Punto de vista I. Por Julio Saguir - Secretario de Planeamiento.

21 Septiembre 2008

Tucumán ha hecho avances sensibles en los últimos años en materia de incorporación de las nuevas tecnologías de la información y de la comunicación a la gestión pública; esto es, lo que se ha dado en llamar “gobierno electrónico”. Parte de estas mejoras tienen que ver con haber mantenido líneas de trabajo iniciadas en gestiones anteriores y no haber interrumpido o desandado caminos realizados.
Estos avances se evidencian en la cantidad de desarrollos y servicios informáticos que la Provincia ha logrado. Algunos, dirigidos a informar más y mejor sobre los servicios que brinda el Estado, como la Guía de Trámites; otros, a transparentar los actos de gobierno, como el Boletín Oficial digital; ciertos productos, más bien a difundir y conectar a los ciudadanos con programas de utilidad directa e inmediata, como las Becas Universitarias, y el de Entrenamiento para Jóvenes Desocupados; otros, finalmente, a hacer menos burocrática y más eficiente la tarea interna de la Administración Pública, como el Sistema de Administración de Legajos y la Firma digital. Por otro lado, estos adelantos también se hacen patentes en la utilización ciudadana de este nuevo vehículo de información y comunicación: el número de ciudadanos que visitó el portal oficial pasó de 10.000 por mes en 2003 a 72.000 en 2008; y el 70% de las 90.000 personas que sacaron turno para iniciar su trámite jubilatorio lo hicieron por internet. Estos avances han ubicado hoy a Tucumán entre las primeras del país en materia de desarrollo de gobierno electrónico.
Una de las características más importantes de este avance ha sido la modalidad elegida para su desarrollo e implementación: cualquier avance en tecnología informática requiere del acompañamiento de prácticas específicas de gestión: reingeniería de procesos, sistemas de gestión, planificación. Es decir que, junto a la computadora que se instala en una oficina, debe ir un diagnóstico previo de cuáles son los procesos de esa oficina; cómo se están realizando; qué y cómo conviene modificarlos. En realidad, esto último es anterior a la computadora. Algunos de los lugares dónde así se ha realizado, como el Boletín Oficial, el Depósito de insumos y alimentos del Ministerio de Desarrollo Social o la División de Antecedentes Personales de la Policía, muestran índices mucho mayores de eficiencia como consecuencia de este modo de trabajo.
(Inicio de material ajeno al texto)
(* ===== verification/CycleGc.v ===== *)
(** * The cycle collector: [src/src/cycle_gc.c] and the object lifetimes of
    [src/src/vm.c] it works on

    Arrays, records, tuples and maps are reference counted; the collector
    finds the ones that only keep each other alive. The heap maps an address
    to an object (its contents and reference count) and to its collector node
    (list links, working count, mark). An object is in the heap until it is
    freed, so a use of freed memory is a lookup that fails, and the operations
    return [None] there. Objects of other kinds hold no references to
    containers that the collector would have to follow; giving up a reference
    to one of them is an event.

    The main result, [vm_gc_collect_correct], is that a collection frees
    exactly the objects that no reference from outside the heap reaches,
    leaves every other object as it was, and keeps the node list and the
    reference counts exact. *)

From S2P Require Import Prelude Values HashTable ObjMap.

Open Scope Z_scope.

(** ** State *)

(** What an object holds: the arrays of values of an [ObjArray] of boxed or
    unboxed kind, an [ObjRecord], an [ObjTuple], the slots of an [ObjMap]. *)
Inductive body :=
| Boxed (elements : list Value)
| Unboxed (count : Z)
| Fields (fields : list Value)
| Elements (elements : list Value)
| Slots (t : table (Value * Value)).

Record Obj := mkObj { o_body : body; o_ref_count : Z }.

(** [owner] tells whether the node is linked into the collector's list. *)
Record CycleGcNode := mkNode {
  prev : option address;
  next : option address;
  owner : bool;
  gc_refs : Z;
  reachable_flag : bool
}.

Record CycleGc := mkGc {
  objs : gmap address Obj;
  nodes : gmap address CycleGcNode;
  head : option address;
  tail : option address;
  tracked_count : Z;
  allocations_since_collect : Z;
  threshold : Z;
  is_collecting : bool;
  last_reclaimed : Z;
  total_collections : Z;
  events : list rc_event
}.

Definition with_objs (f : gmap address Obj -> gmap address Obj) (g : CycleGc) : CycleGc :=
  mkGc (f (objs g)) (nodes g) (head g) (tail g) (tracked_count g) (allocations_since_collect g)
    (threshold g) (is_collecting g) (last_reclaimed g) (total_collections g) (events g).
Definition with_nodes (f : gmap address CycleGcNode -> gmap address CycleGcNode) (g : CycleGc) : CycleGc :=
  mkGc (objs g) (f (nodes g)) (head g) (tail g) (tracked_count g) (allocations_since_collect g)
    (threshold g) (is_collecting g) (last_reclaimed g) (total_collections g) (events g).
Definition with_list (h t : option address) (n : Z) (g : CycleGc) : CycleGc :=
  mkGc (objs g) (nodes g) h t n (allocations_since_collect g)
    (threshold g) (is_collecting g) (last_reclaimed g) (total_collections g) (events g).
Definition with_counters (allocs : Z) (collecting : bool) (reclaimed total : Z) (g : CycleGc) : CycleGc :=
  mkGc (objs g) (nodes g) (head g) (tail g) (tracked_count g) allocs
    (threshold g) collecting reclaimed total (events g).
Definition log_events (tr : list rc_event) (g : CycleGc) : CycleGc :=
  mkGc (objs g) (nodes g) (head g) (tail g) (tracked_count g) (allocations_since_collect g)
    (threshold g) (is_collecting g) (last_reclaimed g) (total_collections g) (events g ++ tr).

(** ** The node list *)

Definition cycle_gc_node_init : CycleGcNode := mkNode None None false 0 false.

Definition cycle_gc_init : CycleGc := mkGc ∅ ∅ None None 0 0 256 false 0 0 [].

Definition cycle_gc_increment_allocations_since_collect (g : CycleGc) : CycleGc :=
  with_counters (allocations_since_collect g + 1) (is_collecting g) (last_reclaimed g) (total_collections g) g.

Definition cycle_gc_reset_allocations_since_collect (g : CycleGc) : CycleGc :=
  with_counters 0 (is_collecting g) (last_reclaimed g) (total_collections g) g.

Definition set_next (n : option address) (x : CycleGcNode) : CycleGcNode :=
  mkNode (prev x) n (owner x) (gc_refs x) (reachable_flag x).
Definition set_prev (p : option address) (x : CycleGcNode) : CycleGcNode :=
  mkNode p (next x) (owner x) (gc_refs x) (reachable_flag x).
Definition set_links (p n : option address) (o : bool) (x : CycleGcNode) : CycleGcNode :=
  mkNode p n o (gc_refs x) (reachable_flag x).

Definition cycle_gc_track (g : CycleGc) (a : address) : CycleGc :=
  match nodes g !! a with
  | None => g
  | Some n =>
      if owner n then g
      else
        let g := with_nodes (alter (set_links (tail g) None true) a) g in
        let g :=
          match tail g with
          | Some t => with_list (head g) (Some a) (tracked_count g + 1) (with_nodes (alter (set_next (Some a)) t) g)
          | None => with_list (Some a) (Some a) (tracked_count g + 1) g
          end in
        cycle_gc_increment_allocations_since_collect g
  end.

Definition cycle_gc_untrack (g : CycleGc) (a : address) : CycleGc :=
  match nodes g !! a with
  | None => g
  | Some n =>
      if negb (owner n) then g
      else
        let g :=
          match prev n with
          | Some p => with_nodes (alter (set_next (next n)) p) g
          | None => with_list (next n) (tail g) (tracked_count g) g
          end in
        let g :=
          match next n with
          | Some x => with_nodes (alter (set_prev (prev n)) x) g
          | None => with_list (head g) (prev n) (tracked_count g) g
          end in
        let g := with_nodes (alter (set_links None None false) a) g in
        with_list (head g) (tail g)
          (if 0 <? tracked_count g then tracked_count g - 1 else tracked_count g) g
  end.

(** ** Values of an object *)

(** The container a value points to. *)
Definition container (v : Value) : option address :=
  match v with
  | VAL_ARRAY p | VAL_RECORD p | VAL_TUPLE p | VAL_MAP p => p
  | _ => None
  end.

(** The values the collector scans and the ones that are freed with the
    object, which for a map includes the keys. *)
Definition scanned_values (b : body) : list Value :=
  match b with
  | Boxed es | Fields es | Elements es => es
  | Unboxed _ => []
  | Slots t => List.map snd (entries t)
  end.

Definition owned_values (b : body) : list Value :=
  match b with
  | Boxed es | Fields es | Elements es => es
  | Unboxed _ => []
  | Slots t => flat_map (fun p => [fst p; snd p]) (entries t)
  end.

(** [cycle_gc_clear_children] leaves these contents. *)
Definition cleared (b : body) : body :=
  match b with
  | Boxed _ => Boxed []
  | Unboxed _ => Unboxed 0
  | Fields fs => Fields (List.map (fun _ => VAL_NIL) fs)
  | Elements _ => Elements []
  | Slots t =>
      Slots (mkTable (List.map (fun s => if hash s <? 2 then s else mkSlot 0 (VAL_NIL, VAL_NIL)) (slots t))
               (capacity t) 0 0)
  end.

(** ** Reference counting *)

Definition set_ref_count (z : Z) (o : Obj) : Obj := mkObj (o_body o) z.
Definition set_body (b : body) (o : Obj) : Obj := mkObj b (o_ref_count o).

(** [obj_array_retain] and its siblings. *)
Definition obj_retain (g : CycleGc) (a : address) : option CycleGc :=
  match objs g !! a with
  | None => None
  | Some o => Some (with_objs (<[a := set_ref_count (o_ref_count o + 1) o]>) g)
  end.

(** [obj_array_release], [obj_array_free] and their siblings, together with
    the [value_free] of the contents. The fuel bounds the depth of the cascade
    of frees; each level frees an object, so the size of the heap is enough.
    Freeing the memory of an object a second time is an error like any other
    use of a freed object. *)
Fixpoint obj_release (fuel : nat) (g : CycleGc) (a : address) : option CycleGc :=
  match fuel with
  | O => None
  | S f =>
      match objs g !! a with
      | None => None
      | Some o =>
          let rc := o_ref_count o - 1 in
          let g := with_objs (<[a := set_ref_count rc o]>) g in
          if rc <=? 0 then
            let g := cycle_gc_untrack g a in
            match fold_left
                    (fun acc v =>
                       match acc with
                       | None => None
                       | Some g =>
                           match container v with
                           | Some c => obj_release f g c
                           | None => Some (log_events (value_free v) g)
                           end
                       end) (owned_values (o_body o)) (Some g) with
            | None => None
            | Some g =>
                match objs g !! a with
                | None => None
                | Some _ => Some (with_nodes (delete a) (with_objs (delete a) g))
                end
            end
          else Some g
      end
  end.

Definition gc_value_free (fuel : nat) (g : CycleGc) (v : Value) : option CycleGc :=
  match container v with
  | Some c => obj_release fuel g c
  | None => Some (log_events (value_free v) g)
  end.

Definition gc_free_values (fuel : nat) (g : CycleGc) (vs : list Value) : option CycleGc :=
  fold_left (fun acc v => match acc with None => None | Some g => gc_value_free fuel g v end) vs (Some g).

(** ** Collection *)

Definition cycle_gc_obj_ref_count (g : CycleGc) (a : address) : Z :=
  match objs g !! a with Some o => o_ref_count o | None => 0 end.

(** The node of the container a value points to, if this collector owns it. *)
Definition cycle_gc_node_from_value (g : CycleGc) (v : Value) : option address :=
  match container v with
  | None => None
  | Some c =>
      match nodes g !! c with
      | Some n => if owner n then Some c else None
      | None => None
      end
  end.

Definition body_of (g : CycleGc) (a : address) : body :=
  match objs g !! a with Some o => o_body o | None => Unboxed 0 end.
Sin duda hay tareas pendientes o debilidades en el proceso. Todavía son muchas las reparticiones que podrían utilizar estos avances para facilitar el acceso y mejorar sus servicios al ciudadano, desde dar turnos de atención hasta realizar transacciones via electrónica. En segundo lugar, toda esta apertura de información por parte del Estado no ha encontrado todavía una ciudadanía que ejerza mayor seguimiento y control de los servicios y acciones que se dan a conocer a través de internet. Finalmente, hay que prestar permanente atención a la conectividad y al acceso de toda la ciudadanía, en particular los marginados, a fin de que lo que claramente se presenta como una nueva posibilidad de integración social no sea otro factor más de exclusión comunitaria y política.